Réaction des dirigeants européens
Le porte-parole du gouvernement allemand, Stefan Kornelius, a précisé que “la défense des membres de l’OTAN est le rôle principal de l’alliance”. Friedrich Merz, le ministre allemand des Affaires étrangères, a également indiqué qu’aucune consultation n’avait eu lieu avec Berlin avant le lancement des attaques par les États-Unis et Israël.

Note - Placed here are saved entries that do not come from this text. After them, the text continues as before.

(* ===== verification/Workspace.v ===== *)
(** * Workspace: the workspace service of the gateway (usecases/pengolo.rs)

    [PengoloService] as programs over its ports: the record store, the object
    store, the user directory, authorization, roles, the agent runtime and the
    clock.  Every method is a definition of the same name; the replies are the JSON
    values it builds. *)

From S2P Require Import Prelude Text RustStr Json Serde Authoring Proc Authorization Pengolo.
From S2P Require Import Agents Activity CompilerTools.
From Stdlib Require Import Ascii.

(** ** Ports *)
Inductive Collection : Type := CPreference | CAgent | CChat | CProject | CFile | CGeneration.
#[export] Instance collection_eq_dec : EqDecision Collection.
Proof. solve_decision. Defined.
Inductive UserStatus : Type := Active | Disabled | NotFound.
Record RecordQuery : Type := {
  rq_tenant : string;
  rq_collection : Collection;
  rq_project : option string;
  rq_owner : string;
  rq_search : string;
  rq_after : option string;
  rq_limit : nat;
}.
Record Reservation : Type := { rv_chat : PengoloRecord; rv_generation : PengoloRecord; rv_created : bool }.
Record ObjectExpiry : Type := { oy_id : string; oy_staging : bool; oy_temporary : bool }.
Record AgentModel : Type := {
  am_alias : string;
  am_provider : string;
  am_model : string;
  am_reasoning_efforts : list string;
  am_default_reasoning_effort : option string;
}.
Record AgentModelCatalog : Type := { mc_models : list AgentModel; mc_default_model : option string }.

(** ports/access_store.rs *)
Record AccessTuple : Type := {
  at_resource_type : string;
  at_resource_id : string;
  at_relation : string;
  at_subject_type : string;
  at_subject_id : string;
  at_subject_relation : string;
}.

Inductive call : Type -> Type :=
  (* UserDirectory, Authorization, IamStore *)
  | GetUserStatus (tenant user : string) : call UserStatus
  | IsAuthorized (user tenant : string) (permission : Permission) (resource_type resource_id : string)
      (context : option QueryContext) : call bool
  | RoleNames (tenant user : string) : call (list string)
  | RoleExists (tenant role : string) : call bool
  (* PengoloStore *)
  | StoreGet (tenant : string) (c : Collection) (id : string) (temporary : bool) : call (option PengoloRecord)
  | StoreList (tenant : string) (c : Collection) (after : option string) (limit : nat) : call (list PengoloRecord)
  | ListScoped (query : RecordQuery) : call (list PengoloRecord)
  | StoreSave (tenant : string) (c : Collection) (record : PengoloRecord) (temporary : bool) (expected : option Z)
      : call PengoloRecord
  | SaveProject (tenant : string) (record : PengoloRecord) (expected : option Z) : call PengoloRecord
  | StoreRemove (tenant : string) (c : Collection) (id : string) (temporary : bool) : call unit
  | ReserveFile (tenant : string) (record : PengoloRecord) (temporary : bool) : call PengoloRecord
  | PromoteFile (tenant : string) (record : PengoloRecord) (temporary : bool) (file : StagedFile) : call PengoloRecord
  | RefreshRetention (tenant : string) (record : PengoloRecord) (temporary : bool) : call PengoloRecord
  | ExpireFile (tenant : string) (record : PengoloRecord) (temporary : bool) : call unit
  | PurgeFile (tenant id : string) (temporary staging : bool) : call bool
  | ExpireTemporary (tenant owner session : string) : call unit
  | Reserve (tenant actor : string) (input : SendInput) (capability : string) : call Reservation
  | Append (tenant generation : string) (temporary : bool) (event : OutputEvent) : call unit
  | StoreEvents (tenant generation : string) (temporary : bool) (after : Z) : call (list OutputEvent)
  | ResolveCapability (capability : string) : call (string * PengoloRecord * bool)
  | GenerationCapability (tenant id : string) : call (option string)
  | RecordEvidence (tenant generation : string) (temporary : bool) (sources : list EvidenceSource) : call unit
  | ExpireLeases (tenant : string) : call unit
  | CleanupTenants : call (list string)
  | ExpiredObjects (tenant : string) : call (list ObjectExpiry)
  | ExpiredRecords (tenant : string) : call (list (Collection * PengoloRecord * bool))
  (* PengoloObjects: a stream is the list of its items *)
  | ReadObject (key : string) : call (list (result string))
  | DownloadUrl (key : string) (ttl_seconds : N) : call string
  | UploadUrl (file : StagedFile) : call (string * list (string * string))
  | WriteStaging (file : StagedFile) (data : string) : call unit
  (* ConversationAgent, AccessStore *)
  | Models : call AgentModelCatalog
  | ModelsFor (owner : string) : call AgentModelCatalog
  | Capabilities : call catalog
  | SubmitGeneration (request : value) : call unit
  | CancelGeneration (id capability : string) : call unit
  | AnswerGeneration (id capability : string) (answer : value) : call unit
  | ChatgptOperation (request : value) : call value
  | EnqueueIndex (tenant id : string) : call unit
  | DocumentTemplates : call (list PluginTemplate)
  | SetAccess (tenant : string) (tuples : list AccessTuple) (enabled : bool) : call unit
  (* DocumentCompiler *)
  | CompilerTemplates (capability : string) (operation : TemplateOperation) : call value
  | CompilerTemplate (capability id version : string) : call Template.Template
  | CompilerPdf (capability id : string) : call string
  (* notifications, identifiers, clock *)
  | NotifyOutput (id : string) : call unit
  | NotifyIdentity : call unit
  | NewUuid : call string
  | NowMs : call Z
  | Hour : call Z.
Notation prog := (proc call).

Record Principal : Type := { pn_tenant : string; pn_user : string; pn_context : QueryContext }.

(** The crates urlencoding and base64, and the default hasher. *)
Class WorkspaceExternals := {
  url_encode : string -> string;
  base64_decode : string -> option string;
  default_hash : string * string * list string * list (string * Z) * list string -> string;
}.

(** domain/chatgpt.rs: the key of a user's provider accounts. *)
Definition NUL : string := String "000" EmptyString.
Definition owner_part (v : string) : bool := negb (is_empty v) && len_le v 256 && negb (contains NUL v).
Definition owner_bytes (tenant user : string) : string :=
  "galadril.chatgpt.owner.v1" +:+ NUL +:+ tenant +:+ NUL +:+ user.
Definition owner_key `{Externals} (tenant user : string) : result string :=
  ensure (owner_part tenant && owner_part user) "Invalid provider account scope" ;;
  Ok (sha256_hex (owner_bytes tenant user)).

(** The derived formats of [QueryContext]. *)
Definition de_context (v : value) : result QueryContext :=
  m ← open_members (plain <$> ["entity_id"; "modality"; "state_type"; "gis_zone"; "role"; "region"; "internal_device";
        "hour_utc"; "request_id"; "trace_id"]) v;
  entity_id ← optional de_string "entity_id" m;
  modality ← optional de_string "modality" m;
  state_type ← optional de_string "state_type" m;
  gis_zone ← optional de_string "gis_zone" m;
  role ← optional de_string "role" m;
  region ← optional de_string "region" m;
  internal_device ← required de_bool "internal_device" m;
  hour_utc ← required de_i64 "hour_utc" m;
  request_id ← required de_string "request_id" m;
  trace_id ← optional de_string "trace_id" m;
  Ok {| qc_entity_id := entity_id; qc_modality := modality; qc_state_type := state_type; qc_gis_zone := gis_zone;
        qc_role := role; qc_region := region; qc_internal_device := internal_device; qc_hour_utc := hour_utc;
        qc_request_id := request_id; qc_trace_id := trace_id |}.
Definition json_context (c : QueryContext) : value :=
  JObject [("entity_id", json_opt JString (qc_entity_id c)); ("modality", json_opt JString (qc_modality c));
    ("state_type", json_opt JString (qc_state_type c)); ("gis_zone", json_opt JString (qc_gis_zone c));
    ("role", json_opt JString (qc_role c)); ("region", json_opt JString (qc_region c));
    ("internal_device", JBool (qc_internal_device c)); ("hour_utc", json_i64 (qc_hour_utc c));
    ("request_id", JString (qc_request_id c)); ("trace_id", json_opt JString (qc_trace_id c))].
Definition at_hour (c : QueryContext) (hour : Z) : QueryContext :=
  {| qc_entity_id := qc_entity_id c; qc_modality := qc_modality c; qc_state_type := qc_state_type c;
     qc_gis_zone := qc_gis_zone c; qc_role := qc_role c; qc_region := qc_region c;
     qc_internal_device := qc_internal_device c; qc_hour_utc := hour; qc_request_id := qc_request_id c;
     qc_trace_id := qc_trace_id c |}.
Definition about (c : QueryContext) (source : EvidenceSource) : QueryContext :=
  {| qc_entity_id := ev_entity_id source; qc_modality := ev_modality source; qc_state_type := ev_state_type source;
     qc_gis_zone := qc_gis_zone c; qc_role := qc_role c; qc_region := qc_region c;
     qc_internal_device := qc_internal_device c; qc_hour_utc := qc_hour_utc c; qc_request_id := qc_request_id c;
     qc_trace_id := qc_trace_id c |}.
(** [parse]: any failure has one message. *)
Definition parse_request {A} (de : value -> result A) (v : value) : result A := or_message "Invalid Pengolo request" (de v).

Les enjeux du détroit d’Ormuz
Le président Trump a averti que l’avenir de l’OTAN serait compromis si la coalition ne répondait pas à la crise, soulignant que 20 % de l’approvisionnement mondial en pétrole transitait par ce détroit. Le blocage évoque des préoccupations quant à une possible inflation mondiale en raison de la hausse des prix du pétrole, qui ont dépassé les 104 dollars le baril.
Les alternatives diplomatiques
Face à cette situation, des gouvernements européens, comme celui du Royaume-Uni, ont exprimé leur volonté de ne pas “être entraînés dans une guerre contre l’Iran”. Keir Starmer, le Premier ministre britannique, a évoqué un plan collectif visant à rouvrir le passage tout en garantissant la sécurité des citoyens britanniques au Moyen-Orient.

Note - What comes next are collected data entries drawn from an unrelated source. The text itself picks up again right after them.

(* ===== verification/ActivityFacts.v ===== *)
(** * ActivityFacts: reports of searches, keys of accounts, versions of workspaces

    What the gateway reports about a public search passes its own screening, the
    key of a provider account belongs to one user, and the version of a workspace
    does not depend on the order of its projects. *)

From S2P Require Import Prelude Text RustStr Json Serde Authoring Proc Authorization Pengolo Agents Activity Workspace.
From Stdlib Require Import Ascii.

(** ** Search sites *)

(** The origin of a web address without a port is its scheme and its host, and the
    origin, read as an address, has that scheme and host and nothing else. *)
Class UrlLaws `{ActivityExternals} : Prop := {
  url_origin v u host :
    url_parse v = Some u -> ul_host u = Some host -> str_in (ul_scheme u) ["http"; "https"] = true -> ul_port u = None ->
    ul_origin u = ul_scheme u +:+ "://" +:+ host /\
    url_parse (ul_origin u) = Some {| ul_scheme := ul_scheme u; ul_host := Some host; ul_username := EmptyString;
      ul_password := None; ul_port := None; ul_origin := ul_origin u |};
}.

Section sites.
Context `{UrlLaws}.
Lemma public_origin_fixed v origin :
  public_web_origin v = Some origin -> public_web_origin origin = Some origin /\ len_le origin 300 = true.
Proof.
  unfold public_web_origin. intros (u & Hu & (host & Hhost & Ho)%bind_Some)%bind_Some.
  destruct (_ || _) eqn:E in Ho; [done|]. injection Ho as <-. rewrite !orb_false_iff, !negb_false_iff in E.
  destruct E as [[[[[[[[[Hs Hun] Hpw] Hport] Hdot] Hip] Hend] Hlen] Hlab] Hsuf].
  assert (ul_port u = None) as Hp by by destruct (ul_port u).
  destruct (url_origin v u host Hu Hhost Hs Hp) as [Horigin Hparse]. split.
  - rewrite Hparse. cbn [mbind option_bind ul_host ul_scheme ul_username ul_password ul_port ul_origin].
    by rewrite Hs, Hdot, Hip, Hend, Hlen, Hlab, Hsuf.
  - apply Nat.leb_le in Hlen. apply Nat.leb_le. rewrite Horigin, !length_string_app.
    apply existsb_exists in Hs as (scheme & Hin & ->%String.eqb_eq). simpl in *.
    destruct Hin as [<-|[<-|[]]]; simpl; lia.
Qed.
Definition counted (k : nat) (sites : gmap string N) : Prop :=
  size sites <= k /\ forall origin n, sites !! origin = Some n ->
    (0 < n)%N /\ (n <= N.of_nat k)%N /\ public_web_origin origin = Some origin /\ len_le origin 300 = true.
Lemma count_site_counted k sites item : counted k sites -> counted (S k) (count_site sites item).
Proof.
  intros [Hsize Hc]. unfold count_site. destruct (_ ≫= public_web_origin) as [o|] eqn:E.
  - apply bind_Some in E as (raw & _ & [Ho Hl]%public_origin_fixed). split; [rewrite map_size_insert; case_match; simpl; lia|].
    intros origin n. rewrite lookup_insert_Some. intros [[<- <-]|[_ (? & ? & ? & ?)%Hc]].
    + destruct (sites !! o) as [m|] eqn:Em; simpl; [apply Hc in Em|]; split_and!; try done; lia.
    + split_and!; try done; lia.
  - split; [lia|]. intros origin n (? & ? & ? & ?)%Hc. split_and!; try done; lia.
Qed.
Lemma count_sites_counted items k sites :
  counted k sites -> counted (length items + k) (foldl count_site sites items).
Proof.
  revert k sites. induction items as [|item items IH]; intros k sites Hc; simpl; [done|].
  rewrite <-Nat.add_succ_r. apply IH. by apply count_site_counted.
Qed.
Lemma check_sites_accepts sites X :
  Forall (fun site => (0 < ws_result_count site)%N /\ (ws_result_count site <= 8)%N /\
    public_web_origin (ws_origin site) = Some (ws_origin site) /\ len_le (ws_origin site) 300 = true) sites ->
  NoDup (ws_origin <$> sites) -> (forall site, site ∈ sites -> ws_origin site ∉ X) -> check_sites sites X = true.
Proof.
  intros Hs. revert X. induction Hs as [|site sites (Hp & Hb & Ho & Hl) Hs IH]; intros X Hn HX; simpl; [done|].
  apply NoDup_cons in Hn as [Hnot Hn].
  rewrite (proj2 (N.ltb_lt _ _) Hp), (proj2 (N.leb_le _ _) Hb), Hl, Ho. unfold opt_eqb.
  rewrite bool_decide_eq_true_2 by done. rewrite bool_decide_eq_true_2 by (apply HX; by left). simpl.
  apply IH; [done|]. intros site' Hin. rewrite not_elem_of_union, not_elem_of_singleton. split.
  - intros E. apply Hnot. rewrite <-E. apply list_elem_of_fmap. by exists site'.
  - apply HX. by right.
Qed.

(** What the gateway reports about a search passes its own screening: for any
    results, at most eight of them counted, the reported sites are exactly distinct
    public origins in ascending order, each with a count between one and eight, so
    the activity that carries them is accepted, credentials, ports, paths, private
    names and addresses excluded. *)
Theorem search_sites_accepted results id :
  identifier id = true -> web_research_sites results <> [] ->
  check_activity (WebResearch id (web_research_sites results)) = Ok tt.
Proof.
  intros Hid Hne. assert (counted 8 (foldl count_site ∅ (take 8 results))) as [Hsize Hc].
  { destruct (count_sites_counted (take 8 results) 0 ∅) as [Hsize Hc]; [done|]. rewrite length_take in *.
    split; [lia|]. intros origin n (? & ? & ? & ?)%Hc. split_and!; try done; lia. }
  assert (length (web_research_sites results) <= 8) as Hlen.
  { unfold web_research_sites. rewrite length_fmap, <-(length_fmap fst), btree_entries_fst. unfold btree_keys.
    by rewrite length_btree_elements, size_dom. }
  simpl. rewrite Hid, (proj2 (Nat.leb_le _ _) Hlen).
  rewrite (proj2 (Nat.eqb_neq _ _)) by (by intros ?%nil_length_inv). simpl.
  rewrite check_sites_accepts; [done| | |set_solver].
  - apply Forall_fmap, Forall_forall. intros [origin n] Hin%elem_of_btree_entries. exact (Hc _ _ Hin).
  - unfold web_research_sites. rewrite <-list_fmap_compose. change (NoDup (btree_entries (foldl count_site ∅ (take 8 results))).*1).
    rewrite btree_entries_fst. apply NoDup_btree_elements.
Qed.
End sites.

(** ** Accounts *)
Definition not_nul (c : ascii) : bool := negb (Ascii.eqb c "000").
Lemma without_nul s : contains NUL s = false -> bytes_all not_nul s = true.
Proof.
  induction s as [|c s IH]; intros Hc; simpl; [done|]. unfold not_nul at 1.
  destruct (Ascii.eqb_spec c "000") as [->|_]; simpl.
  - by rewrite (proj2 (contains_true NUL (String "000" s))) in Hc by by exists EmptyString, s.
  - apply IH. destruct (contains NUL s) eqn:E; [|done]. apply contains_true in E as (a & b & ->).
    by rewrite (proj2 (contains_true NUL _)) in Hc by by exists (String c a), b.
Qed.
(** The bytes that are hashed into the key of an account name one tenant and one
    user. *)
Lemma account_owners_unambiguous tenant user tenant' user' :
  owner_part tenant = true -> owner_part tenant' = true ->
  owner_bytes tenant user = owner_bytes tenant' user' -> tenant = tenant' /\ user = user'.
Proof.
  intros [_ Ht%negb_true_iff%without_nul]%andb_prop [_ Ht'%negb_true_iff%without_nul]%andb_prop E.
  do 2 apply (inj (String.append _)) in E. by apply (split_at_separator not_nul) in E.
Qed.

(** ** Versions *)
#[export] Instance version_le_total : Total version_le.
Proof.
  intros [a m] [b n]. unfold version_le. simpl. destruct (total String.le a b) as [Hl|Hl].
  - destruct (decide (a = b)) as [->|]; [|left; by split]. destruct (Z.le_ge_cases m n); [left|right]; split; auto.
  - destruct (decide (a = b)) as [->|]; [|right; split; [done|congruence]].
    destruct (Z.le_ge_cases m n); [left|right]; split; auto.
Qed.
#[export] Instance version_le_trans : Transitive version_le.
Proof.
  intros [a l] [b m] [c n] [H1 K1] [H2 K2]. unfold version_le in *. simpl in *. split; [by trans b|].
  intros ->. assert (b = c) as -> by by apply (anti_symm String.le). specialize (K1 eq_refl). specialize (K2 eq_refl). lia.
Qed.
#[export] Instance version_le_antisymm : AntiSymm (=) version_le.
Proof.
  intros [a m] [b n] [H1 K1] [H2 K2]. unfold version_le in *. simpl in *.
  assert (a = b) as -> by by apply (anti_symm String.le). f_equal. specialize (K1 eq_refl). specialize (K2 eq_refl). lia.
Qed.
Lemma merge_sort_order {A} (R : relation A) `{!RelDecision R, !Transitive R, !Total R, !AntiSymm (=) R} (l k : list A) :
  l ≡ₚ k -> merge_sort R l = merge_sort R k.
Proof.
  intros Hp. apply (Sorted_unique R); [apply Sorted_merge_sort; exact _..|].
  by rewrite !merge_sort_Permutation.
Qed.
(** The version of a workspace depends on which projects there are, not on the
    order in which the store lists them. *)
Lemma workspace_version_order `{WorkspaceExternals} tenant user roles projects projects' denied denied' :
  projects ≡ₚ projects' -> denied ≡ₚ denied' ->
  workspace_version tenant user roles projects denied = workspace_version tenant user roles projects' denied'.
Proof.
  intros Hp Hd. unfold workspace_version. f_equal. f_equal; [f_equal|].
  - apply (merge_sort_order version_le), fmap_Permutation. induction Hp; simpl; repeat case_match; eauto using Permutation.
  - by apply (merge_sort_order String.le).
Qed.

(** ** A toy parser of addresses *)
Definition toy_host (rest : string) : string :=
  match split_once "/" rest with Some (host, _) => host | None => rest end.
Definition toy_url (host : string) : Url :=
  {| ul_scheme := "https"; ul_host := Some host; ul_username := EmptyString; ul_password := None; ul_port := None;
     ul_origin := "https://" +:+ host |}.
#[local] Instance toy_parser : ActivityExternals :=
  {| activity_from_str _ := Err (Foreign "serde_json");
     url_parse v := toy_url ∘ toy_host <$> strip_prefix "https://" v |}.
Lemma toy_host_fixed rest : toy_host (toy_host rest) = toy_host rest.
Proof.
  unfold toy_host at 2 3. destruct (split_once "/" rest) as [[host path]|] eqn:E; [|unfold toy_host; by rewrite E].
  unfold toy_host. destruct (split_once "/" host) as [[a b]|] eqn:Eh; [|done]. exfalso.
  apply split_once_Some in Eh as ->. pose proof (split_once_Some _ _ _ _ E) as Hs.
  pose proof (split_once_first _ _ _ _ E a (b +:+ "/" +:+ path)) as Hmin.
  rewrite !length_string_app in Hmin. simpl in Hmin. specialize (Hmin ltac:(by rewrite Hs, !string_app_assoc)). lia.
Qed.
#[local] Instance toy_laws : UrlLaws.
Proof.
  constructor. intros v u host (rest & _ & ->)%fmap_Some. simpl. intros [= <-] _ _. split; [done|].
  rewrite (proj2 (strip_prefix_Some "https://" _ (toy_host rest)) eq_refl). simpl. by rewrite toy_host_fixed.
Qed.
Definition toy_results : list value :=
  (fun url => JObject [("url", JString url)]) <$>
    ["https://docs.rs/serde"; "https://rocq-prover.org/doc/"; "https://docs.rs/axum"; "https://printer.local/"]%string.
Lemma search_sites_accepted_witness :
  web_research_sites toy_results =
    [{| ws_origin := "https://docs.rs"; ws_result_count := 2 |};
     {| ws_origin := "https://rocq-prover.org"; ws_result_count := 1 |}] /\
  check_activity (WebResearch "search-1" (web_research_sites toy_results)) = Ok tt.
Proof.
  assert (E : web_research_sites toy_results =
    [{| ws_origin := "https://docs.rs"; ws_result_count := 2 |};
     {| ws_origin := "https://rocq-prover.org"; ws_result_count := 1 |}]) by (vm_compute; reflexivity).
  split; [exact E|].
  apply (search_sites_accepted toy_results "search-1"); [vm_compute; reflexivity|]. rewrite E. discriminate.
Defined.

La Union Européenne a également rejeté l’idée d’un déploiement militaire dans la région, privilégiant des solutions diplomatiques. Kaja Kallas, la haute représentante de l’UE, a insisté sur le fait que les intérêts européens sont en jeu mais qu’une escalade militaire n’est pas la solution.
L’opposition mondiale à l’escalade
Des pays tels que l’Espagne, l’Italie et la Suède ont confirmé qu’ils n’envisagent pas d’envoyer des navires de guerre. Le ministre allemand de la Défense a indiqué qu’aucun mandat international n’était en place pour justifier l’intervention de l’OTAN ou de l’UE.

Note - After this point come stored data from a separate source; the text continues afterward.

(** ** Records *)
Definition get_record (c : Collection) (id : string) (temporary : bool) (context : string) : tx (option PengoloRecord) :=
  read context c id temporary.
Definition agent_of (tenant owner : string) (kr : rkey * row) : bool :=
  bool_decide (kr.1.1 = (tenant, "agent"%string)) && String.eqb (row_owner kr.2) owner.
Definition agent_count (context tenant owner : string) (d : db) : nat :=
  length (List.filter (fun kr => visible context kr.1 && agent_of tenant owner kr) (map_to_list (durable d))).
(** The generations of a chat follow it to another project. *)
Definition is_generation_of (context tenant chat : string) (key : rkey) (r : row) : bool :=
  visible context key && bool_decide (key.1 = (tenant, "generation"%string)) && text_is (arrow_text (row_data r) "chatId") chat.
Definition update_rows (temporary : bool) (p : rkey -> row -> bool) (f : row -> row) (d : db) : result db :=
  let changed := map_imap (fun key r => Some (if p key r then f r else r)) (table temporary d) in
  if forallb (fun kr => negb (p kr.1 kr.2) || row_allowed temporary kr.1.1.2 kr.1.2 (f kr.2)) (map_to_list (table temporary d))
  then Ok (set_table temporary changed d) else sql_error.
Definition save (tenant : string) (c : Collection) (r : PengoloRecord) (temporary : bool) (expected : option Z)
    (context : string) : tx PengoloRecord :=
  (if bool_decide (c = CAgent) then
     tx_check (negb temporary) "Agent definitions cannot be ephemeral" ;;
     query (fun _ => Ok tt) ;;
     if expected is None then
       count ← query (fun d => Ok (agent_count context tenant (rc_owner_id r) d));
       tx_check (count <? 64) "Agent limit reached"
     else nothing
   else nothing) ;;
  updated ← write context tenant c r temporary expected;
  (if bool_decide (c = CChat) then
     execute (update_rows temporary
       (fun key old => is_generation_of context tenant (rc_id r) key old && negb (bool_decide (row_project old = rc_project_id r)))
       (row_with_project (rc_project_id r)))
   else nothing) ;;
  mret (saved_as r (default 0 expected + 1)%Z updated).
(* ===== verification/RecordStoreInv.v ===== *)
(** * RecordStoreInv: what the transactions of the record store keep

    Isolation of tenants, and the invariant of the tables: rows pass the checks of
    the schema, expiring rows are known to the sweeper, the output of a generation is
    a log without gaps that agrees with its record, and no capability outlives its
    generation. *)

From S2P Require Import Prelude Text RustStr Json Serde Authoring Proc Authorization Pengolo.
From S2P Require Import Activity Workspace Database RecordStore TxLogic.

(** ** Tables after an update *)
Lemma table_set_table t t' m d : table t (set_table t' m d) = if Bool.eqb t t' then m else table t d.
Proof. by destruct t, t'. Qed.
Lemma table_set_output t t' m d : table t (set_output t' m d) = table t d.
Proof. by destruct t, t'. Qed.
Lemma table_set_capabilities t m d : table t (set_capabilities m d) = table t d.
Proof. by destruct t. Qed.
Lemma table_set_retention t m d : table t (set_retention m d) = table t d.
Proof. by destruct t. Qed.
Lemma table_set_jobs t m d : table t (set_jobs m d) = table t d.
Proof. by destruct t. Qed.
Lemma output_set_table t t' m d : output_table t (set_table t' m d) = output_table t d.
Proof. by destruct t, t'. Qed.
Lemma output_set_output t t' m d : output_table t (set_output t' m d) = if Bool.eqb t t' then m else output_table t d.
Proof. by destruct t, t'. Qed.
Lemma output_set_capabilities t m d : output_table t (set_capabilities m d) = output_table t d.
Proof. by destruct t. Qed.
Lemma output_set_retention t m d : output_table t (set_retention m d) = output_table t d.
Proof. by destruct t. Qed.
Lemma output_set_jobs t m d : output_table t (set_jobs m d) = output_table t d.
Proof. by destruct t. Qed.
#[export] Hint Rewrite table_set_table table_set_output table_set_capabilities table_set_retention table_set_jobs
  output_set_table output_set_output output_set_capabilities output_set_retention output_set_jobs : tables.
Ltac tables := autorewrite with tables; simpl.
Lemma lookup_map_imap_all {A} (f : rkey -> A -> A) (m : gmap rkey A) k :
  map_imap (fun key a => Some (f key a)) m !! k = f k <$> m !! k.
Proof. rewrite map_lookup_imap. by destruct (m !! k). Qed.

Les conséquences de la crise
En parallèle, l’armée israélienne a intensifié ses opérations contre l’Iran, tandis que ce dernier a réagi par des attaques sur des infrastructures stratégiques. Le blocage du détroit d’Ormuz est devenu un point de discorde majeur, affectant le commerce et le ravitaillement énergétique mondial.
La guerre actuelle et ses implications continuent de soulever des inquiétudes, avec comme arrière-plan une possible “guerre éternelle” que les Européens cherchent à éviter. Les acteurs internationaux privilégient à ce jour des efforts diplomatiques pour tenter de résoudre cette crise complexe sans sombrer dans un conflit armé.